Chromatography is by far the most valuable method for the separation, isolation, purification and identification of the constituents in chemical products. It is used extensively in industry, biomedical analysis as well as in scientific research. For instance, in hospitals, the presence of certain substances in the blood and urine of patients can be determined using chromatography and the result so obtained help doctors in their diagnosis and prescription.

Criteria for purity

The various techniques outlined above are used to separate mixtures into their various constituents. The aim of the separation is to obtain pure constituents from these mixtures. Since the human senses have proved inadequate for deciding the purity of these substances despite the use of these techniques, it becomes necessary to apply further scientific tests to confirm the purity of these components so separated. A pure substance possesses certain properties which are unique to that particular substance and therefore can be used when testing its purity. These properties include melting points, boiling points, density, specific gravity, refractive index, etc. The most common properties used to test the purity of substances in the laboratory are sharp melting points for solids and boiling points for liquids. If the value agrees with that of known values, the substance is probably pure.

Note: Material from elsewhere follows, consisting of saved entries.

(** X14: [send] with nothing but white space in the input line does nothing.
    With anything else, in a history that the interface has built, it
    stores a pending entry and makes it the request in flight, locks the
    input line, touches neither the file system nor the panels, and asks
    for an answer to the five entries that were the most recent ones
    followed by the new text twice: once as the entry just stored, once
    as the current turn. *)
Theorem send_opens_request (now text : str) (w : @world FS) :
  reachable (db w) ->
  (forallb isspace text = true -> send now text w = (w, None))
  /\ (forallb isspace text = false ->
      exists i w',
        send now text w
        = (w', Some (System_prompt (current_path (left_panel w))
                                   (current_path (right_panel w))
                                   (active_panel w)
                     :: flat_map turns (get_recent_history (db w) 5)
                     ++ [User_turn (strip text); User_turn (strip text)]))
        /\ in_flight i w'
        /\ ~ In i (map id (rows (db w)))
        /\ status_in (db w') i = Some pending
        /\ input_enabled w' = false
        /\ same_disk w w'
        /\ chat w' = chat w ++ [Chat_user (strip text); Chat_thinking]).
Proof.
  intros Hd. split.
  - intros Hw. apply strip_nil_iff in Hw. unfold send. rewrite Hw.
    reflexivity.
  - intros Hw.
    assert (Ht : truthy (strip text) = true).
    { destruct (strip text) as [|c u] eqn:E; [| reflexivity].
      apply strip_nil_iff in E. congruence. }
    destruct (recent_after_add (db w) now (strip text) None None None
                               (Some pending) None 5 Hd eq_refl)
      as [r (Hrec & Hid & _ & Hmsg & Hai & _ & Hst & _)].
    cbv zeta in Hrec, Hid.
    destruct (reachable_seq (db w) Hd) as [H0 Hids].
    assert (Hmax : (max_id (rows (db w)) <= seq (db w))%Z)
      by (apply max_id_le; assumption).
    unfold send. rewrite Ht. cbn [negb].
    unfold add_message in *. cbn [bindable andb given fst snd] in *.
    injection Hid as Hid.
    exists (id r). eexists. split.
    + cbn [db with_db with_current with_input with_chat left_panel
             right_panel active_panel current_message_id].
      apply f_equal2; [reflexivity |]. do 2 f_equal.
      change 6%Z with (Z.of_nat 6). rewrite Hrec.
      assert (Hturn : turns r = [User_turn (strip text)])
        by (unfold turns; rewrite Hmsg, Hai; reflexivity).
      rewrite flat_map_app. cbn [flat_map]. rewrite Hturn.
      cbn [app]. rewrite <- app_assoc. reflexivity.
    + assert (Hnew : (id r = Z.max (seq (db w)) (max_id (rows (db w))) + 1)%Z)
        by (symmetry; exact Hid).
      split; [| split; [| split; [| split; [| split]]]].
      * unfold in_flight.
        cbn [db with_db with_current with_input with_chat
               current_message_id rows].
        split; [rewrite Hid; reflexivity |]. split; [lia |].
        rewrite map_app. apply in_or_app. right. left. exact Hid.
      * intros Hin. apply in_map_iff in Hin. destruct Hin as [x [Hx Hin]].
        rewrite Forall_forall in Hids. specialize (Hids x Hin). lia.
      * cbn [db with_db with_current with_input with_chat rows].
        unfold status_in. cbn [rows]. rewrite find_past.
        { cbn [find id]. rewrite Hid, Z.eqb_refl. reflexivity. }
        intros x Hin.
        rewrite Forall_forall in Hids. specialize (Hids x Hin).
        apply Z.eqb_neq. lia.
      * reflexivity.
      * repeat split.
      * reflexivity.
Qed.

End Conversation.

(** ** What a pattern operation touches *)

Section Touched.

Context {FS : Type} `{OS FS}.

Lemma item_action_trace (op : batch_op) (from_path to_path item : str)
      (w w' : @world FS) (r : result unit) :
  item_action op from_path to_path item w = (r, w') ->
  exists c, acts_on op from_path to_path item c
            /\ trace w' = trace w ++ [c].
Proof.
  destruct op; unfold item_action, acts_on, copy_item, move_item,
    delete_item, bind, os_isdir, read, shutil_copytree, shutil_copy2,
    shutil_move, shutil_rmtree, os_remove.
  - destruct (isdir (fs w) (Posixpath.join from_path item)); intros Hrun;
      apply os_call_trace in Hrun; eexists; (split; [| exact Hrun]);
      [left | right]; reflexivity.
  - intros Hrun. apply os_call_trace in Hrun. eexists.
    split; [reflexivity | exact Hrun].
  - destruct (isdir (fs w) (Posixpath.join from_path item)); intros Hrun;
      apply os_call_trace in Hrun; eexists; (split; [| exact Hrun]);
      [left | right]; reflexivity.
Qed.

Determination of melting and boiling points of a substance

A melting point tube is filled with a little quantity of the solid substance and the tube is attached to a mercury thermometer in such a way that the substance is at the level of the mercury bulb which has previously been wetted with paraffin. The thermometer is immersed in liquid paraffin contained in a beaker. As heat is applied, the paraffin is stirred slowly to distribute the heat energy evenly. As soon as the substance starts to melt, the temperature is recorded from the thermometer reading. It is noted as T1. As soon as it is completely melted, another temperature reading is taken as T2.

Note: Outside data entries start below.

(** * Customer support ticket system

    A shallow embedding of the ticket schema and its row-level policies
    (supabase/migrations/20250810152024_black_reef.sql), of the data hooks
    and handlers of the React client (src/hooks/useTickets.ts,
    src/components/CreateTicket.tsx, src/components/TicketModal.tsx) and of
    the dashboard aggregates (src/components/Dashboard.tsx).

    Conventions.
    - SQL [text] and [uuid] columns are [string]s; a nullable column is an
      [option].  [timestamptz] values are integers: milliseconds since the
      epoch, the resolution at which the client reads them back
      ([new Date(s).getTime()]).
    - [now()] and [gen_random_uuid()] are inputs of every statement.
    - JavaScript numbers that take part in a division are IEEE-754 binary64
      values ([spec_float] at precision 53). *)

From Stdlib Require Import ZArith List String Ascii Bool Lia SpecFloat.
Import ListNotations.
Local Open Scope string_scope.
Local Open Scope list_scope.
Local Open Scope Z_scope.

(** ** Schema *)

Definition uuid := string.
Definition timestamptz := Z.

(** [CREATE TABLE users]. *)
Record User := mkUser {
  u_id : uuid;
  u_email : string;
  u_full_name : string;
  u_role : string;
  u_avatar_url : option string;
  u_created_at : option timestamptz
}.

(** [CREATE TABLE tickets].  [title], [description], [priority] and
    [status] are [NOT NULL]; every other column but the key is nullable. *)
Record Ticket := mkTicket {
  id : uuid;
  title : string;
  description : string;
  priority : string;
  status : string;
  category : option string;
  created_by : option uuid;
  assigned_to : option uuid;
  created_at : option timestamptz;
  updated_at : option timestamptz;
  resolved_at : option timestamptz
}.

(** [CREATE TABLE ticket_comments]. *)
Record TicketComment := mkComment {
  c_id : uuid;
  c_ticket_id : option uuid;
  c_user_id : option uuid;
  c_comment : string;
  c_created_at : option timestamptz
}.

Record Db := mkDb {
  users : list User;
  tickets : list Ticket;
  ticket_comments : list TicketComment
}.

The difference between the two temperatures, i.e. T2 – T1 should not be more than 0.5 degrees Celsius if the substance is pure. This shows that the melting point is sharp. If the difference is wider, the substance is not very pure and should be further purified. In fact, the wider the temperature range, the more impure the substance. The same applies to the boiling point of substances.

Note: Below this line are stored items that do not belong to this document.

(** C2, where the code departs from it.  [ucell] copies the record with
    [dict.copy()], which is shallow: the nested lists of the copy are the
    lists of the registry.  Writing into [typat] of the first record returned
    for ["silicon"] therefore changes what the registry holds, and the record
    returned by the second lookup differs from the data stored at import. *)
Theorem ucell_copy_shares_nested_lists :
  let run := mutate_typat_then_lookup "silicon" heap0 in
  let first := VRef 24 in
  let second := VRef 25 in
  run.1 = Ok (first, second)
  ∧ the_data run.2 (getitem second "typat" run.2).1 = Some (DList [DInt 2; DInt 1])
  ∧ the_data heap0 (getitem _UCELLS "silicon" heap0).1 ≠ the_data run.2 (Ok second)
  ∧ the_data run.2 (getitem _UCELLS "silicon" run.2).1 = the_data run.2 (Ok second).
Proof.
  intros run first second.
  split; [vm_compute; reflexivity|].
  split; [vm_compute; reflexivity|].
  split; [vm_compute; discriminate|].
  vm_compute; reflexivity.
Qed.

(** A lookup never changes an object that exists: it leaves the store as it
    was when it raises, and appends one object to it when it returns. *)
Lemma ucell_only_allocates (name : string) (h : list pyobj) :
  (∀ e, (ucell name h).1 = Raise e → (ucell name h).2 = h)
  ∧ (∀ v, (ucell name h).1 = Ok v →
       v = VRef (length h) ∧ ∃ o, (ucell name h).2 = h ++ [o]).
Proof.
  unfold ucell, Py.bind, getitem, copy, alloc. rewrite ucells_is_ref.
  destruct (h !! 23%nat) as [[items|reg]|]; simpl; try (split; [reflexivity|discriminate]).
  destruct (reg !! name) as [stored|]; simpl; try (split; [reflexivity|discriminate]).
  destruct stored as [z|n d|s|l]; simpl; try (split; [reflexivity|discriminate]).
  destruct (h !! l) as [o|]; simpl; try (split; [reflexivity|discriminate]).
  split; [discriminate|]. intros v [= <-]. split; [reflexivity|]. exists o. reflexivity.
Qed.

However, with the recent advances in technology, modern melting and boiling points determination equipment are used to save time and guarantee precision. The criteria remains the same.

Summary

i) Substances can be elements, compounds or mixtures.
ii) Compounds are formed by the chemical combination of two or more elements. They can be separated by chemical means only,
iii) Mixtures contain two or more components which can be separated by simple physical methods.
iv) Methods used in separating constituents of a mixture depend on the physical properties of each constituent.
v) Simple separation techniques include picking, sieving, decantation, evaporation, sedimentation, filtration, simple distillation, fractional distillation, sublimation, crystallisation, recrystallization, magnetisation and chromatography.
vi) Separating techniques are applied extensively in scientific research, manufacturing industries and in the medical field.
vii) The criteria for purity of a substance is that it must have a sharp melting or boiling point.